» RECORDS TO PROCESS

-.-.-

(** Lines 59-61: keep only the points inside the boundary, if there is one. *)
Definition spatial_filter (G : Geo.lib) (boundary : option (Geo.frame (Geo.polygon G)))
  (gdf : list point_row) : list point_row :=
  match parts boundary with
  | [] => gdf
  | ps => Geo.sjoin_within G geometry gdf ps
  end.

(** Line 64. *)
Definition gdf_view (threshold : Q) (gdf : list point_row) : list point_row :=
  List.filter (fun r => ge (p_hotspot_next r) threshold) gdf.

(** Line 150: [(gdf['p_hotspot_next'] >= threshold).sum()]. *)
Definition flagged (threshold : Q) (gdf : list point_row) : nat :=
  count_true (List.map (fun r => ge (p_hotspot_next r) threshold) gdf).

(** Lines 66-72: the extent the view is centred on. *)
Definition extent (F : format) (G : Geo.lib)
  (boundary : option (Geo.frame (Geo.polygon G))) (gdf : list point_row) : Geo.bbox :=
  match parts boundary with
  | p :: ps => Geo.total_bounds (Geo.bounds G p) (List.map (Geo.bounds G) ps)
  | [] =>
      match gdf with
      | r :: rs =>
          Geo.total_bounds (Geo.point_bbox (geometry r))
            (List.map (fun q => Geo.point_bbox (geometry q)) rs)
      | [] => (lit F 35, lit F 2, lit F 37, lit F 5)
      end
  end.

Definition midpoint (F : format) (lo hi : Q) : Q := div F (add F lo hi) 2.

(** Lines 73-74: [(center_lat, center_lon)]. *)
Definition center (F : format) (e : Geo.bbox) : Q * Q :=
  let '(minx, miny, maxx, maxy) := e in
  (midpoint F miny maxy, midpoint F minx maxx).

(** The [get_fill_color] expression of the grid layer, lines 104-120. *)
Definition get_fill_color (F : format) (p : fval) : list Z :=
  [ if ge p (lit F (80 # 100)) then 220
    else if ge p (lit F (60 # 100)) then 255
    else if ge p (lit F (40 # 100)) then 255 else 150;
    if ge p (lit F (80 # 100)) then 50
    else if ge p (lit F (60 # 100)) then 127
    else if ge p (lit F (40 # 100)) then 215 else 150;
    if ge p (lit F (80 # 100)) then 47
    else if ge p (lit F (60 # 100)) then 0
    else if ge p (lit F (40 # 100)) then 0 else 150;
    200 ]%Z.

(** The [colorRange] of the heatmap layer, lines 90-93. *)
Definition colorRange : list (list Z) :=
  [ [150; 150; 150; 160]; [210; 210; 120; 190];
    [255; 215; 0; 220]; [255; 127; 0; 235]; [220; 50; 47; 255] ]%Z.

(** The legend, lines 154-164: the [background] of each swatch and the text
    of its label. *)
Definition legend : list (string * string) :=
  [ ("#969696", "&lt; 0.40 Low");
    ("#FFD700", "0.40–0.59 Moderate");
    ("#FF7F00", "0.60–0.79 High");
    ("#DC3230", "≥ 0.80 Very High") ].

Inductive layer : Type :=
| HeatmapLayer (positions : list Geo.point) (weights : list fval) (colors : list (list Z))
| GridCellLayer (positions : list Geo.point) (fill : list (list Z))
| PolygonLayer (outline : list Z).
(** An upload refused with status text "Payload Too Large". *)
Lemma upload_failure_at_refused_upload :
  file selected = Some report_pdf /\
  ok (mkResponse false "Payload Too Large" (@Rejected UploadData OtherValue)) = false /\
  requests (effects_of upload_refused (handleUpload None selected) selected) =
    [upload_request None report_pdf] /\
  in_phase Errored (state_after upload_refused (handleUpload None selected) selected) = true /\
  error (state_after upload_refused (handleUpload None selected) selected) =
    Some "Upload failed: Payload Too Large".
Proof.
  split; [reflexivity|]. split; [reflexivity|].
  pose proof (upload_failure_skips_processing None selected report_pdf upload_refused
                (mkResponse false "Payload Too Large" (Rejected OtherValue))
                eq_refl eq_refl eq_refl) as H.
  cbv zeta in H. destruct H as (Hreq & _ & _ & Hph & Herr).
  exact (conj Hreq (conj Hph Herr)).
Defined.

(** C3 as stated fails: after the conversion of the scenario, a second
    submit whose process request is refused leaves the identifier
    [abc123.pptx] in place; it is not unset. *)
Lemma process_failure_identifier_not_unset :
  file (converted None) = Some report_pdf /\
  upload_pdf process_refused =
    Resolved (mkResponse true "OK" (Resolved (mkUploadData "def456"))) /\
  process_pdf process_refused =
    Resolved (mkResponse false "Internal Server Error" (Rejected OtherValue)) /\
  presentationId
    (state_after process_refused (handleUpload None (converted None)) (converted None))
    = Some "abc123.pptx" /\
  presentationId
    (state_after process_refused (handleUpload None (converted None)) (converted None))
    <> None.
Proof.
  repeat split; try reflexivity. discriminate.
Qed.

-.-.-

» REQUIRED ACTION
Among the lines above, find the one with "else if ge p (lit F (40 # 100)) then 255" and the one with "Definition colorRange : list". Quote both and everything between them, exactly.

» OUTPUT
    else if ge p (lit F (40 # 100)) then 255 else 150;
    if ge p (lit F (80 # 100)) then 50
    else if ge p (lit F (60 # 100)) then 127
    else if ge p (lit F (40 # 100)) then 215 else 150;
    if ge p (lit F (80 # 100)) then 47
    else if ge p (lit F (60 # 100)) then 0
    else if ge p (lit F (40 # 100)) then 0 else 150;
    200 ]%Z.

(** The [colorRange] of the heatmap layer, lines 90-93. *)
Definition colorRange : list (list Z) :=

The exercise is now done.